O gênio de Cervantes, ao se referir à “desmandada bala”, nos coloca diante da tragédia que mata diariamente pessoas negras, incluindo crianças, como ocorre no Rio de Janeiro. Pesquisas bem fundamentadas do Fórum Brasileiro de Segurança Pública e do Instituto Sou da Paz comprovam que quanto mais armas em circulação, maior o número de mortos. O lugar no inferno do diabólico inventor de armas será certamente compartilhado pelos covardes facilitadores de sua importação e distribuição no Brasil. Os nossos netos haverão de cobrar a nossa omissão e a nossa passividade diante de tantas mortes inocentes.
Obscurantismo
A Familícia Real não lê e não quer que outros leiam livros como os aqui citados. Et pour cause. Por essa razão, a reforma tributária propõe acabar com a lei que reduz o custo na produção de livros. Com o fim da isenção, o livro ficará muito mais caro, porque o valor do tributo cobrado vai ser repassado ao consumidor final, incluindo aí o livro didático, semente da ciência, onde se aprende que a terra é redonda e que a vacina imuniza.

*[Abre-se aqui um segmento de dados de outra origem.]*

(* ===== verification/Packets.v ===== *)
(** * The packet transport (src/packets.rs: framing, [PacketTx], [PacketRx])

    The two halves of a connection share one cipher state
    ([Arc<Mutex<snow::TransportState>>]); an operation of a half is a
    computation on the pair of that shared state and the half itself.
    Buffers keep their contents between calls, slices that would be out of
    range panic, and every [?] leaves the state as it is at that point. *)

From S2P Require Import Prelude PacketState Interfaces Doubles NodeId Noise Sign Auth.

Inductive ConnectionError : Set :=
| Io (e : IoError)
| NoiseErr (e : SnowError)
| PacketErr (e : PacketReadError)
| PacketBuilderErr (e : PacketBuildError)
| PacketOverflow
| MissingRemoteStatic
| RemoteStaticKeyLength
| HandshakeTimeout
| InvalidNodeId (reason : string)
| BadAuthErr (e : BadAuth)
| MessageAborted.

#[export] Instance ConnectionError_eq_dec : EqDecision ConnectionError.
Proof. solve_decision. Defined.

Definition EMPTY_PAYLOAD : bytes := [].

(** ** Framing *)

(** [read_frame(stream, frame)]. *)
Definition read_frame `{AsyncRead R} : M (R * bytes) ConnectionError () := λ '(stream, frame),
  match read_u16 stream with
  | (Ok len, stream') =>
      let frame' := resize (Z.to_nat len) 0%Z frame in
      let '(r, frame'', stream'') := read_exact frame' stream' in
      (map_err Io r, (stream'', frame''))
  | (Err e, stream') => (Err (Io e), (stream', frame))
  | (Panic, stream') => (Panic, (stream', frame))
  | (Pending, stream') => (Pending, (stream', frame))
  end.

(** ** PacketRx *)

Record PacketRx (R : Type) : Type := {
  packet_reader : PacketReader.t;
  rx_read : R;
  ciphertext_buf : bytes;
  plaintext_buf : bytes;
  payload_end : nat;
}.
Arguments packet_reader {_} _.
Arguments rx_read {_} _.
Arguments ciphertext_buf {_} _.
Arguments plaintext_buf {_} _.
Arguments payload_end {_} _.

Section PacketRx.
Context {T R : Type} `{TransportState T, AsyncRead R}.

O ministro da Economia, Paulo Guedes, alegou que a isenção de impostos sobre os livros garantida até hoje por lei beneficia quem pode pagar mais impostos. Falou vagamente que o governo, para compensar o fim da isenção, pode “pensar em um programa de doação de livros”. Sua proposta, felizmente, encontrou resistência no Senado.
Existe até uma Frente Parlamentar Mista em Defesa do Livro presidida pelo senador Jean Paul Prates (PT-RN), para quem a tributação de livros, além de prejudicar o segmento editorial, arruinará o país inteiro, cuja média de leitura já é muito baixa, correndo o risco de nivelar o Brasil inteiro pela Familícia Real, que coleciona armas, mas não lê.

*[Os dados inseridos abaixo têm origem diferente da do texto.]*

(** C31: a stolen auth header is useless without its transport key.  An attacker
    runs this crate's own initiator with its own key [ka] and the validly
    signed header of another node, any header at all.  Against an honest
    responder the three messages are exchanged, [m1] and [m3] being what the
    attacker's [connect] writes when it gets [m2], and [m2] what the
    responder writes when it gets [m1] and [m3]; and the responder's [accept]
    rejects the attacker with [PublicKeyMismatch], naming the header's key
    and the attacker's. *)
Theorem replayed_header_rejected ck ka kr victim ahr ha hr :
  header_sized victim → node_id_ok (ah_node_id victim) →
  length (tpk_as_bytes (ah_public_key victim)) = 32 →
  length (sah_expose (auth_header_sign victim ck)) + 96 ≤ Z.to_nat 65535 →
  honest ck kr ahr → build_initiator (tsk_expose ka) = Ok ha →
  build_responder (tsk_expose kr) = Ok hr →
  length (public_of (tsk_expose ka)) = 32 →
  tpk_as_bytes (ah_public_key victim) ≠ public_of (tsk_expose ka) →
  let mismatch := BadAuthErr (PublicKeyMismatch (ah_public_key victim)
                                                (tpk_from (public_of (tsk_expose ka)))) in
  ∃ m1 m2 m3,
    (∀ elapsed s rest, (elapsed < HANDSHAKE_TIMEOUT)%Z → healthy s → incoming s = m2 ++ rest →
       ∃ t halves, connect elapsed s ka (auth_header_sign victim ck) (svk_of ck)
                     = Ok ((t, halves), details_from ahr) ∧
                   session_start s (m1 ++ m3) rest halves) ∧
    (∀ elapsed s rest, (elapsed < HANDSHAKE_TIMEOUT)%Z → healthy s →
       incoming s = m1 ++ m3 ++ rest →
       accept elapsed s kr (auth_header_sign ahr ck) (svk_of ck) = Err mismatch ∧
       ∃ c c', HandshakeContext.new_responder s kr = Ok c ∧
               accept_body (auth_header_sign ahr ck) (svk_of ck) c = (Err mismatch, c') ∧
               written (stream c') = written s ++ m2).
Proof.
  intros Hsz Hid Hvl Hfit Hor Hba Hbr Hkl Hne mismatch.
  pose proof (verify_signed_ok fields victim ck Hsz Hid Hvl) as Hv.
  pose proof (honest_verifies _ _ _ Hor) as Hvr. destruct Hor as (_ & _ & Hpr & Hlr & Hsr).
  destruct (transcript_exists _ _ _ _ _ _ (xx_build _ _ _ _ Hba Hbr) Hfit Hsr) as (tr & X3 & S2 & S3).
  pose proof (connect_transcript ka ha hr (auth_header_sign victim ck) (svk_of ck) _ ahr tr) as Hcon.
  destruct tr as [n1 t1 hi1 br1 hr1 n2 t2 hr2 bi2 hi2 n3 t3 hi3 br3 hr3 W1 R1 W2 R2 K2 W3 R3 K3
    ((? & ?) & (? & ?) & ? & ?)]. cbn in X3, S2, S3, Hcon.
  destruct (xx_done _ _ _ _ X3) as (ti & _ & Hti & _).
  exists (frame_bytes n1 (take n1 t1)), (frame_bytes n2 (take n2 t2)), (frame_bytes n3 (take n3 t3)).
  split; intros elapsed s rest He Hh Hin.
  { exists ti. apply Hcon; try done. by rewrite S2, Hpr. }
  destruct (accept_until_check (auth_header_sign ahr ck) (svk_of ck) (HandshakeContext.new_context s hr)
    n1 t1 br1 hr1 n2 t2 hr2 n3 t3 br3 hr3 (sah_expose (auth_header_sign victim ck)) rest)
    as (c' & Hb & Hm); [by apply new_context_ok|done..|].
  rewrite (bind_err _ _ _ _ _ (check_peer_mismatch _ _ victim c' _ Hv
    ltac:(by rewrite (proj1 Hm), S3) Hkl Hne)) in Hb. split.
  - unfold accept, HandshakeContext.new_responder. rewrite Hbr. cbn [map_err obind].
    rewrite Hb. unfold timeout. by destruct (Z.leb_spec HANDSHAKE_TIMEOUT elapsed); [lia|].
  - exists (HandshakeContext.new_context s hr), c'. unfold HandshakeContext.new_responder.
    rewrite Hbr. split; [done|]. split; [exact Hb|]. apply Hm.
Qed.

Da mesma opinião é o senador Fabiano Contarato (Rede-ES). Ele considera que a imunidade tributária dos livros democratiza o saber, assegura a livre difusão do conhecimento e evita que o governo de plantão use os impostos para cercear obras críticas: “O obscurantismo hoje no poder tem horror à cultura e à educação”. Melhor combater à bala. As milícias, penhoradas, agradecem…
P.S. 1 – Academia Brasileira de Letras (ABL). Por falar em letras, ou melhor Letras, nesta sexta-feira (11), em cerimônia virtual, tomou posse a nova diretoria da ABL, lembrando seu programa de distribuição de livros para comunidades quilombolas, indígenas e das periferias urbanas. Por falar em armas, no seu belo e por vezes contundente discurso de posse, o presidente reeleito Marco Lucchesi, sozinho no Salão Nobre do Petit Trianon, propôs um minuto de silêncio pelo assassinato de Emily, 4 anos e Rebeca, 7 anos:
– “Enquanto não encontrarmos os culpados, somos todos réus”.
Lamentou as mais de 180 mil mortes vítimas da pandemia, a agressão ao estado laico e à democracia, os delírios golpistas, o racismo, os ataques à ciência. Relatou a passagem pela ABL dos Guarani, que, convidados pelo seu presidente, para lá levaram sua língua materna com seus cantos e saberes. Invocou os sábios Ailton Krenak e David Kopenawa, a quem se dirigiu no final do discurso. Aos interessados em acompanhar a cerimônia, deixamos aqui o link: https://youtu.be/WjuoYjRmMEg
P.S. 2 – Severiano Mário Porto –
– “Na Faculdade Nacional de Arquitetura, aprendi com meus professores. No Amazonas, quem me ensinou foram os índios e os ribeirinhos” – disse um dia Severiano Porto, o “arquiteto da floresta”. Vítima da Covid, aos 90 anos, seu sepultamento ocorreu nessa sexta (11) no cemitério Parque da Colina, em Niterói-RJ, onde vivia. Deixa saudades e uma obra premiada nacional e internacionalmente, entre outros pela revista francesa L’Architecture d’Aujourd’hui.